[[ Information given open ]]

(* ===== verification/BitmapUnused.v ===== *)
(** * Freeing the blocks past the end of a volume (core/VolumeAllocation.c)

    BlockMarkFreeUnused clears a range a bitmap block at a time and skips the bitmap
    blocks that are clear already. *)

From S2P Require Import Prelude HfsFormat RangeList Bitmap BitmapBits BitmapWalk BitmapMark BitmapFree BitmapReserve BitmapCount BitmapProps.

(** What the range looks like afterwards. *)
Definition cleared (start num : Z) (s s' : vbm) : Prop :=
  same_volume s s' /\ vb_inconsistent s' = vb_inconsistent s /\
  forall b, 0 <= b -> bit_at (vb_words s') b = bit_at (vb_words s) b && negb (in_run start num b).

Lemma cleared_none s start num : vbm_ok s -> num <= 0 -> cleared start num s s.
Proof.
  intros Hok Hn. split; [|split; [done|]].
  - by split.
  - intros b Hb. unfold in_run. destruct (Z.leb_spec start b), (Z.ltb_spec b (start + num)); simpl; try lia; by rewrite andb_true_r.
Qed.

Lemma cleared_trans s1 s2 s3 start n1 n2 :
  0 <= n1 -> 0 <= n2 -> cleared start n1 s1 s2 -> cleared (start + n1) n2 s2 s3 -> cleared start (n1 + n2) s1 s3.
Proof.
  intros Hn1 Hn2 (H1 & H2 & H3) (K1 & K2 & K3). split; [by eapply same_volume_trans|]. split; [congruence|].
  intros b Hb. rewrite K3, H3, <- andb_assoc by done. f_equal. unfold in_run.
  destruct (Z.leb_spec start b), (Z.ltb_spec b (start + n1)), (Z.leb_spec (start + n1) b), (Z.ltb_spec b (start + n1 + n2)),
    (Z.ltb_spec b (start + (n1 + n2))); simpl; lia || done.
Qed.

(** Freeing without checks, with working I/O. *)
Lemma free_unchecked s start num :
  vbm_ok s -> vb_io s = [] -> run_ok s start num -> start + num <= UINT32_MAX ->
  exists unmap s', BlockMarkFreeInternal start num false s = Some ((noErr, unmap), s') /\ cleared start num s s'.
Proof.
  intros Hok Hio Hrun Hmax.
  destruct (BlockMarkFreeInternal_outcome false s start num Hok Hrun Hmax) as (err & unmap & s' & E & Hs & Hc & Ho); [done|].
  destruct Ho as [us uc H1 H2 H3 H4 H5 H6 H7|b H1 H2 H3 H4|err H1 H2 H3].
  - exists (Some (us, uc)), s'. split; [done|]. split; [done|]. split; [done|]. intros b Hb. rewrite (Hc b Hb).
    destruct (in_run start num b) eqn:Er; [by rewrite (H1 b Er), andb_false_r|by rewrite andb_true_r].
  - done.
  - rewrite Hio in H2. by apply elem_of_nil in H2.
Qed.

(** Nothing to free, at the start of a bitmap block: the scans stop at once. *)
Lemma free_nothing s start :
  vbm_ok s -> vb_io s = [] -> 0 <= start < 32 * Z.of_nat (length (vb_words s)) -> start mod bitsPerBlock s = 0 ->
  exists unmap, BlockMarkFreeInternal start 0 false s = Some ((noErr, unmap), s).
Proof.
  intros Hok Hio Hs Hmod. pose proof (wordsPerBlock_pos s Hok) as HW. pose proof (bitsPerBlock_eq s Hok) as Eb.
  pose proof (Z.div_mod start (32 * wordsPerBlock s) ltac:(lia)) as Edm. rewrite Eb in Hmod. rewrite Hmod in Edm.
  assert (start mod 32 = 0) as Hmod32.
  { rewrite Edm, Z.add_0_r, <- Z.mul_assoc, Z.mul_comm. apply Z.mod_mul. lia. }
  assert (first_cursor s (start / bitsPerBlock s) start = mkCursor (start / bitsPerBlock s) 0 (wordsPerBlock s) start) as Ec.
  { unfold first_cursor. rewrite (block_mask s Hok), Hmod by lia. change (0 / kBitsPerWord) with 0. by rewrite Z.sub_0_r. }
  unfold BlockMarkFreeInternal, mbind, VB_bind, vb_state. cbn [andb].
  rewrite ReadBitmapBlock_eq, (io_step_nil s Hio). cbn [fst snd].
  replace (noErr =? noErr) with true by done. cbv iota. rewrite Ec.
  destruct (unmap_bounds (vb_tentative s) start 0 0 UINT32_MAX) as [min1 max1].
  destruct (unmap_bounds (vb_locked s) start 0 min1 max1) as [min max].
  unfold kBitsPerWord. rewrite Hmod32.
  set (c := mkCursor (start / bitsPerBlock s) 0 (wordsPerBlock s) start).
  assert (forall fuel, unmap_before c (Z.shiftr kHighBitInWordMask 0) min start 0 (S fuel) s = Some ((start, 0), s)) as ->.
  { intros fuel. cbn [unmap_before]. by destruct (min <? start). }
  assert (walk IgnoreReserved (clear_op false) c start 0 false s = Some (mkWalked noErr false (Some c), s)) as ->.
  { unfold walk, kBitsPerWord. by rewrite Hmod32. }
  cbn [wk_acc wk_held wk_err]. unfold mret, VB_ret. replace (noErr =? noErr) with true by done. cbn [negb].
  set (last := u32 (start + 0 - 1)).
  assert (last mod 32 = 31 /\ Z.land last (bitsPerBlock s - 1) / 32 = wordsPerBlock s - 1) as [El1 El2].
  { destruct (vbm_pow2 s Hok) as (n & Hn & E2). rewrite (block_mask s Hok) by apply u32_bound. rewrite E2.
    assert (last mod 2 ^ n = 2 ^ n - 1) as El.
    { subst last. unfold u32, wrap. replace 32 with (n + (32 - n)) by lia. rewrite Z.pow_add_r by lia.
      rewrite Z.rem_mul_r by (apply Z.pow_nonzero || apply Z.pow_pos_nonneg; lia).
      rewrite (Z.mul_comm (2 ^ n) (_ mod _)), Z_mod_plus_full, Z.mod_mod by (apply Z.pow_nonzero; lia).
      rewrite Edm, E2. symmetry. apply (Z.mod_unique _ _ (start / 2 ^ n - 1)); [|lia].
      pose proof (Z.pow_pos_nonneg 2 n ltac:(lia) ltac:(lia)). lia. }
    rewrite El. split.
    - pose proof (Z.div_mod last (2 ^ n)) as Ed. rewrite El in Ed. rewrite Ed by (apply Z.pow_nonzero; lia).
      symmetry. rewrite <- E2. apply (Z.mod_unique _ _ (wordsPerBlock s * (last / (32 * wordsPerBlock s)) + wordsPerBlock s - 1)); lia.
    - rewrite <- E2. symmetry. apply (Z.div_unique _ _ _ 31); lia. }
  rewrite El1, El2. change (Z.shiftr kHighBitInWordMask 31) with 1.
  assert (forall fuel, unmap_after (cursor_at c (wordsPerBlock s - 1)) 1 (wordsPerBlock s - (wordsPerBlock s - 1)) max start 0 (S fuel) s
    = Some (0, s)) as ->.
  { intros fuel. replace (wordsPerBlock s - (wordsPerBlock s - 1)) with 1 by lia. cbn [unmap_after]. by destruct (u32 (start + 0) <? max). }
  rewrite ReleaseBitmapBlock_eq, (io_step_nil s Hio). by eexists.
Qed.

(** One turn of the loop. *)
Lemma free_chunk s start n :
  vbm_ok s -> ranges_ok s -> vb_io s = [] -> run_ok s start n -> start + n <= UINT32_MAX ->
  exists used s1, hfs_isallocated start n s = Some (used, s) /\
    (used = 1 -> exists unmap, BlockMarkFreeInternal start n false s = Some ((noErr, unmap), s1)) /\
    (used <> 1 -> s1 = s) /\ cleared start n s s1.
Proof.
  intros Hok Hr Hio Hrun Hmax.
  destruct (hfs_isallocated_internal_spec s true start n Hok Hr Hrun) as (err & count & io & E & Hin & Herr & Hc & _).
  destruct Herr as [->|Herr]; [|rewrite Hio in Herr; by apply elem_of_nil in Herr].
  assert (vb_with_io io s = s) as Es.
  { destruct io as [|e io]; [|destruct (not_elem_of_nil e); rewrite <- Hio; apply Hin; left]. rewrite <- Hio. by destruct s. }
  rewrite Es in E. specialize (Hc eq_refl).
  assert (hfs_isallocated start n s = Some (count, s)) as Eu by (unfold hfs_isallocated, mbind, VB_bind; by rewrite E).
  destruct (free_unchecked s start n Hok Hio Hrun Hmax) as (unmap & s1 & Ef & Hcl).
  destruct (Z.eqb_spec (count_in (seen s IgnoreTentative) start n) 0) as [E0|E0]; subst count.
  - exists 0, s. split; [done|]. split; [done|]. split; [done|]. split; [by split|]. split; [done|].
    intros b Hb. destruct (in_run start n b) eqn:Er; [|by rewrite andb_true_r].
    assert (seen s IgnoreTentative b = false) as [-> _]%orb_false_iff; [|done].
    apply (proj1 (count_in_0 _ _ _) E0). unfold in_run in Er. rewrite andb_true_iff, Z.leb_le, Z.ltb_lt in Er. lia.
  - exists 1, s1. split; [done|]. split; [by exists unmap|]. done.
Qed.

(** The turns that are left. *)
Definition turns (bpb num : Z) : Z := num / bpb + (if num mod bpb =? 0 then 0 else 1).

Lemma turns_left bpb num fuel :
  0 < bpb -> 0 < num -> turns bpb num < Z.of_nat (S fuel) ->
  turns bpb (num - (if bpb <=? num then bpb else num)) < Z.of_nat fuel.
Proof.
  intros Hb Hn. unfold turns. pose proof (Z.div_mod num bpb ltac:(lia)). pose proof (Z.mod_pos_bound num bpb Hb).
  pose proof (Z.div_pos num bpb ltac:(lia) Hb). destruct (Z.leb_spec bpb num) as [Hle|Hlt].
  - assert ((num - bpb) / bpb = num / bpb - 1) as -> by (symmetry; apply (Z.div_unique _ _ _ (num mod bpb)); lia).
    assert ((num - bpb) mod bpb = num mod bpb) as -> by (symmetry; apply (Z.mod_unique _ _ (num / bpb - 1)); lia).
    destruct (num mod bpb =? 0); lia.
  - rewrite Z.sub_diag, Z.div_0_l, Z.mod_0_l by lia. rewrite (Z.mod_small num), (Z.div_small num) by lia.
    change (0 =? 0) with true. destruct (Z.eqb_spec num 0); lia.
Qed.

Lemma free_unused_loop_clears fuel : forall s start num,
  vbm_ok s -> ranges_ok s -> vb_io s = [] -> 0 <= start -> 0 <= num -> start + num <= UINT32_MAX ->
  start + num <= 32 * Z.of_nat (length (vb_words s)) -> turns (bitsPerBlock s) num < Z.of_nat fuel ->
  exists s', free_unused_loop start num fuel s = Some (noErr, s') /\ cleared start num s s'.
Proof.
  induction fuel as [|fuel IH]; intros s start num Hok Hr Hio Hs Hn Hmax Hle Hfuel.
  { pose proof (bitsPerBlock_eq s Hok). pose proof (wordsPerBlock_pos s Hok). pose proof (Z.div_pos num (bitsPerBlock s)).
    unfold turns in Hfuel. destruct (num mod bitsPerBlock s =? 0); lia. }
  pose proof (bitsPerBlock_eq s Hok) as Eb. pose proof (wordsPerBlock_pos s Hok) as HW.
  cbn [free_unused_loop]. destruct (Z.eqb_spec num 0) as [->|Hne].
  { exists s. split; [done|]. by apply cleared_none. }
  unfold mbind, VB_bind, vb_state. set (n := if bitsPerBlock s <=? num then bitsPerBlock s else num).
  assert (0 < n <= num) as Hn1 by (subst n; destruct (Z.leb_spec (bitsPerBlock s) num); lia).
  destruct (free_chunk s start n Hok Hr Hio) as (used & s1 & Eu & Hfree & Hskip & Hcl); [split; lia|lia|].
  rewrite Eu. destruct (Hcl) as (Hs1 & _).
  assert (vb_io s1 = []) as Hio1 by (by eapply no_io_nil).
  destruct (same_volume_sets s s1 Hs1) as (_ & _ & Hr1).
  assert (bitsPerBlock s1 = bitsPerBlock s) as Eb1 by (unfold bitsPerBlock; by rewrite (sv_iosize _ _ Hs1)).
  destruct (IH s1 (start + n) (num - n) (sv_ok _ _ Hs1) (Hr1 Hr) Hio1) as (s2 & E2 & Hcl2); try lia.
  { by rewrite (sv_length _ _ Hs1); lia. }
  { rewrite Eb1. apply turns_left; lia. }
  exists s2. split; [|replace num with (n + (num - n)) by lia; eapply cleared_trans; [lia|lia|exact Hcl|exact Hcl2]].
  rewrite <- E2. rewrite !u32_id by lia.
  destruct (Z.eqb_spec used 1) as [->|Hu].
  - destruct (Hfree eq_refl) as [unmap ->]. done.
  - rewrite (Hskip Hu). done.
Qed.

(** The blocks up to the next bitmap block, also when the rounding wraps around. *)
Lemma round_up bpb p start :
  bpb = 2 ^ p -> 6 <= p <= 31 -> 0 <= start <= UINT32_MAX ->
  let cur := u32 (u32 (u32 (start + (bpb - 1)) / bpb * bpb) - start) in
  0 <= cur < bpb /\ (start + cur) mod bpb = 0.
Proof.
  intros -> Hp Hs. pose proof (Z.pow_pos_nonneg 2 p ltac:(lia) ltac:(lia)) as Hpos.
  assert (2 ^ p <= 2 ^ 31) by (apply Z.pow_le_mono_r; lia). unfold UINT32_MAX in *.
  destruct (Z.lt_ge_cases (start + (2 ^ p - 1)) (2 ^ 32)) as [Hlt|Hge].
  - rewrite (u32_id (start + _)) by (unfold UINT32_MAX; lia). set (q := (start + (2 ^ p - 1)) / 2 ^ p).
    pose proof (Z.div_mod (start + (2 ^ p - 1)) (2 ^ p) ltac:(lia)). pose proof (Z.mod_pos_bound (start + (2 ^ p - 1)) (2 ^ p) Hpos).
    fold q in H0. rewrite (u32_id (q * 2 ^ p)), u32_id by (unfold UINT32_MAX; lia). split; [lia|].
    replace (start + (q * 2 ^ p - start)) with (q * 2 ^ p) by lia. apply Z.mod_mul. lia.
  - assert (u32 (start + (2 ^ p - 1)) = start + (2 ^ p - 1) - 2 ^ 32) as ->.
    { unfold u32, wrap. symmetry. apply (Z.mod_unique _ _ 1); lia. }
    rewrite Z.div_small by lia. change (u32 (0 * 2 ^ p)) with 0.
    assert (u32 (0 - start) = 2 ^ 32 - start) as -> by (unfold u32, wrap; symmetry; apply (Z.mod_unique _ _ (-1)); lia).
    split; [lia|]. replace (start + (2 ^ 32 - start)) with (2 ^ (32 - p) * 2 ^ p); [apply Z.mod_mul; lia|].
    rewrite <- Z.pow_add_r by lia. replace (32 - p + p) with 32 by lia. lia.
Qed.

(** The part of the range in the first bitmap block. *)
Lemma free_first s start n :
  vbm_ok s -> vb_io s = [] -> 0 <= start < 32 * Z.of_nat (length (vb_words s)) -> 0 <= n ->
  start + n <= UINT32_MAX -> start + n <= 32 * Z.of_nat (length (vb_words s)) -> (n = 0 -> start mod bitsPerBlock s = 0) ->
  exists unmap s', BlockMarkFreeInternal start n false s = Some ((noErr, unmap), s') /\ cleared start n s s'.
Proof.
  intros Hok Hio Hs Hn Hmax Hle H0. destruct (Z.eq_dec n 0) as [->|Hne].
  - destruct (free_nothing s start Hok Hio Hs (H0 eq_refl)) as [unmap E]. exists unmap, s. split; [done|]. by apply cleared_none.
  - apply free_unchecked; [done|done|unfold run_ok; lia|done].
Qed.

(** BlockMarkFreeUnused on a range inside of a well-formed bitmap, with working block
    I/O, ends with success and with every bit of the range clear and every other bit as
    it was, whether the range starts inside of a bitmap block or at its start, and also
    when rounding up to the next bitmap block wraps around at the 32-bit limit. *)
Theorem BlockMarkFreeUnused_clears s start num :
  vbm_ok s -> ranges_ok s -> vb_io s = [] -> run_ok s start num -> start + num <= UINT32_MAX ->
  exists s', BlockMarkFreeUnused start num s = Some (noErr, s') /\ vbm_ok s' /\
    forall b, 0 <= b -> bit_at (vb_words s') b = bit_at (vb_words s) b && negb (in_run start num b).
Proof.
  intros Hok Hr Hio Hrun Hmax. pose proof Hrun as (Hs & Hn & Hle).
  pose proof (bitsPerBlock_eq s Hok) as Eb. pose proof (wordsPerBlock_pos s Hok) as HW. destruct (vbm_pow2 s Hok) as (p & Hp & Ep).
  unfold BlockMarkFreeUnused, mbind, VB_bind, vb_state.
  destruct (round_up (bitsPerBlock s) p start) as [Hcur Hmod]; [lia|lia|lia|].
  set (cur := u32 (u32 (u32 (start + (bitsPerBlock s - 1)) / bitsPerBlock s * bitsPerBlock s) - start)) in *.
  set (n := if num <? cur then num else cur).
  assert (0 <= n <= num /\ (n = 0 -> cur = 0)) as [Hn0 Hn1] by (subst n; destruct (Z.ltb_spec num cur); lia).
  destruct (free_first s start n Hok Hio) as (unmap & s1 & E1 & Hcl1); [lia|lia|lia|lia| |].
  { intros Hz. rewrite <- Hmod. f_equal. lia. }
  rewrite E1. change (noErr =? noErr) with true. cbn [negb]. pose proof Hcl1 as (Hs1 & _).
  rewrite !u32_id by lia. destruct (same_volume_sets s s1 Hs1) as (_ & _ & Hr1).
  assert (bitsPerBlock s1 = bitsPerBlock s) as Eb1 by (unfold bitsPerBlock; by rewrite (sv_iosize _ _ Hs1)).
  destruct (free_unused_loop_clears (S (S (Z.to_nat ((num - n) / bitsPerBlock s)))) s1 (start + n) (num - n))
    as (s2 & E2 & Hcl2); [apply Hs1|by apply Hr1|by eapply no_io_nil|lia|lia|lia|rewrite (sv_length _ _ Hs1); lia| |].
  { rewrite Eb1. unfold turns. pose proof (Z.div_pos (num - n) (bitsPerBlock s)). destruct (_ =? 0); lia. }
  rewrite E2. exists s2. split; [done|]. destruct (cleared_trans s s1 s2 start n (num - n) ltac:(lia) ltac:(lia) Hcl1 Hcl2) as (Hs2 & _ & Hb).
  split; [apply Hs2|]. replace (n + (num - n)) with num in Hb by lia. done.
Qed.

Lemma BlockMarkFreeUnused_clears_witness :
  exists s', BlockMarkFreeUnused 10 118 ex_bitmap = Some (noErr, s') /\ vbm_ok s' /\
    forall b, 0 <= b -> bit_at (vb_words s') b = bit_at (vb_words ex_bitmap) b && negb (in_run 10 118 b).
Proof.
  apply (BlockMarkFreeUnused_clears ex_bitmap 10 118 ex_bitmap_ok ex_bitmap_ranges); [done|unfold run_ok, UINT32_MAX; simpl; lia|done].
Defined.
(* ===== verification/JournalTrimProps.v ===== *)
(** * Properties of the journal's trim lists (core/hfs_journal.c)

    A trim list is kept in order and disjoint; adding a range adds its bytes, removing
    a range takes its bytes out, and the binary search finds an overlap exactly when
    there is one. *)

From S2P Require Import Prelude HfsFormat JournalTrim.

(** ** Well-formed lists *)

Definition dk_end (e : dk_extent) : Z := de_offset e + de_length e.
Definition dk_ok (e : dk_extent) : Prop := 0 <= de_offset e /\ 0 < de_length e /\ dk_end e < 2 ^ 64.
Definition before (a b : dk_extent) : Prop := dk_end a <= de_offset b.

Record trim_ok (l : list dk_extent) : Prop := {
  to_ok : Forall dk_ok l;
  to_sorted : StronglySorted before l;
}.

(** [x] is a byte of the list. *)
Definition in_extent (x : Z) (e : dk_extent) : Prop := de_offset e <= x < dk_end e.
Definition in_trim (l : list dk_extent) (x : Z) : Prop := exists e, e ∈ l /\ in_extent x e.

(** The starts and the ends of the extents. *)
Definition ends (l : list dk_extent) (x : Z) : Prop := exists e, e ∈ l /\ (x = de_offset e \/ x = dk_end e).
Definition new_ends (offset end_ : Z) (l l' : list dk_extent) : Prop :=
  forall x, ends l' x -> ends l x \/ x = offset \/ x = end_.

Ltac dk_unfold := unfold dk_ok, before, in_extent, dk_end, u64, wrap in *; simpl in *.

Lemma extent_end_ok e : dk_ok e -> extent_end e = dk_end e.
Proof. intros H. unfold extent_end, u64. apply wrap_id. dk_unfold. lia. Qed.

Lemma in_trim_nil x : ~ in_trim [] x.
Proof. by intros (e & ?%elem_of_nil & _). Qed.
Lemma in_trim_cons e l x : in_trim (e :: l) x <-> in_extent x e \/ in_trim l x.
Proof. unfold in_trim. setoid_rewrite elem_of_cons. naive_solver. Qed.
Lemma in_trim_app l1 l2 x : in_trim (l1 ++ l2) x <-> in_trim l1 x \/ in_trim l2 x.
Proof. unfold in_trim. setoid_rewrite elem_of_app. naive_solver. Qed.

Lemma in_trim_from l c x : (forall e, e ∈ l -> c <= de_offset e) -> in_trim l x -> c <= x.
Proof. intros H (e & He & Hx). specialize (H e He). unfold in_extent in Hx. lia. Qed.
Lemma in_trim_upto l c x : (forall e, e ∈ l -> dk_end e <= c) -> in_trim l x -> x < c.
Proof. intros H (e & He & Hx). specialize (H e He). unfold in_extent in Hx. lia. Qed.

Lemma trim_ok_nil : trim_ok [].
Proof. split; constructor. Qed.

Lemma trim_ok_app l1 l2 :
  trim_ok (l1 ++ l2) <-> trim_ok l1 /\ trim_ok l2 /\ (forall a b, a ∈ l1 -> b ∈ l2 -> before a b).
Proof.
  split.
  - intros [H1 H2]. apply Forall_app in H1 as [? ?]. apply StronglySorted_app in H2 as (? & ? & ?).
    split; [by split|]. split; [by split|done].
  - intros ([H1 H2] & [H3 H4] & H5). split; [by apply Forall_app|]. apply StronglySorted_app. auto.
Qed.

Lemma trim_ok_cons e l : trim_ok (e :: l) <-> dk_ok e /\ trim_ok l /\ Forall (before e) l.
Proof.
  split.
  - intros [H1 H2]. apply Forall_cons in H1 as [? ?]. apply StronglySorted_cons in H2 as [? ?].
    split; [done|]. split; [by split|done].
  - intros (H1 & [H2 H3] & H4). split; [by apply Forall_cons|]. by constructor.
Qed.

Lemma trim_ok_in l e : trim_ok l -> e ∈ l -> dk_ok e.
Proof. intros [H _]. by apply Forall_forall. Qed.

(** ** The loops over the extents *)

(** A test that holds for a part of the list only at its front. *)
Lemma count_while_split (test : dk_extent -> bool) l :
  (forall a b, a ∈ l -> b ∈ l -> before a b -> test b = true -> test a = true) -> StronglySorted before l ->
  exists pre post, l = pre ++ post /\ count_while test l = length pre /\
    (forall e, e ∈ pre -> test e = true) /\ (forall e, e ∈ post -> test e = false).
Proof.
  induction l as [|e l IH]; intros Hmono Hs.
  { exists [], []. split; [done|]. split; [done|]. split; intros ? []%elem_of_nil. }
  apply StronglySorted_cons in Hs as [Hf Hs]. rewrite Forall_forall in Hf. simpl. destruct (test e) eqn:Et.
  - destruct IH as (pre & post & -> & -> & Hp & Hq); [|done|].
    { intros a b Ha Hb. apply Hmono; by right. }
    exists (e :: pre), post. split; [done|]. split; [done|]. split; [|done].
    intros x [->|Hx]%elem_of_cons; [done|by apply Hp].
  - exists [], (e :: l). split; [done|]. split; [done|]. split; [by intros ? []%elem_of_nil|].
    intros x [->|Hx]%elem_of_cons; [done|]. destruct (test x) eqn:Ex; [|done].
    rewrite (Hmono e x) in Et; [done|left|by right|by apply Hf|done].
Qed.

Lemma count_ends_before c l :
  trim_ok l -> exists pre post, l = pre ++ post /\ count_while (fun e => extent_end e <? c) l = length pre /\
    (forall e, e ∈ pre -> dk_end e < c) /\ (forall e, e ∈ post -> c <= dk_end e).
Proof.
  intros Hl. destruct (count_while_split (fun e => extent_end e <? c) l) as (pre & post & -> & E & H1 & H2); [|apply Hl|].
  - intros a b Ha Hb Hab. pose proof (trim_ok_in l a Hl Ha). pose proof (trim_ok_in l b Hl Hb).
    rewrite !extent_end_ok, !Z.ltb_lt by done. dk_unfold. lia.
  - exists pre, post. split; [done|]. split; [done|]. split; intros e He.
    + specialize (H1 e He). rewrite extent_end_ok, Z.ltb_lt in H1; [done|]. eapply trim_ok_in; [exact Hl|]. apply elem_of_app. by left.
    + specialize (H2 e He). rewrite extent_end_ok, Z.ltb_ge in H2; [done|]. eapply trim_ok_in; [exact Hl|]. apply elem_of_app. by right.
Qed.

[[ Information given closed ]]

Brief.
Whenever a line above includes the string "bytes", copy it.

Response to this task.
    A trim list is kept in order and disjoint; adding a range adds its bytes, removing
    a range takes its bytes out, and the binary search finds an overlap exactly when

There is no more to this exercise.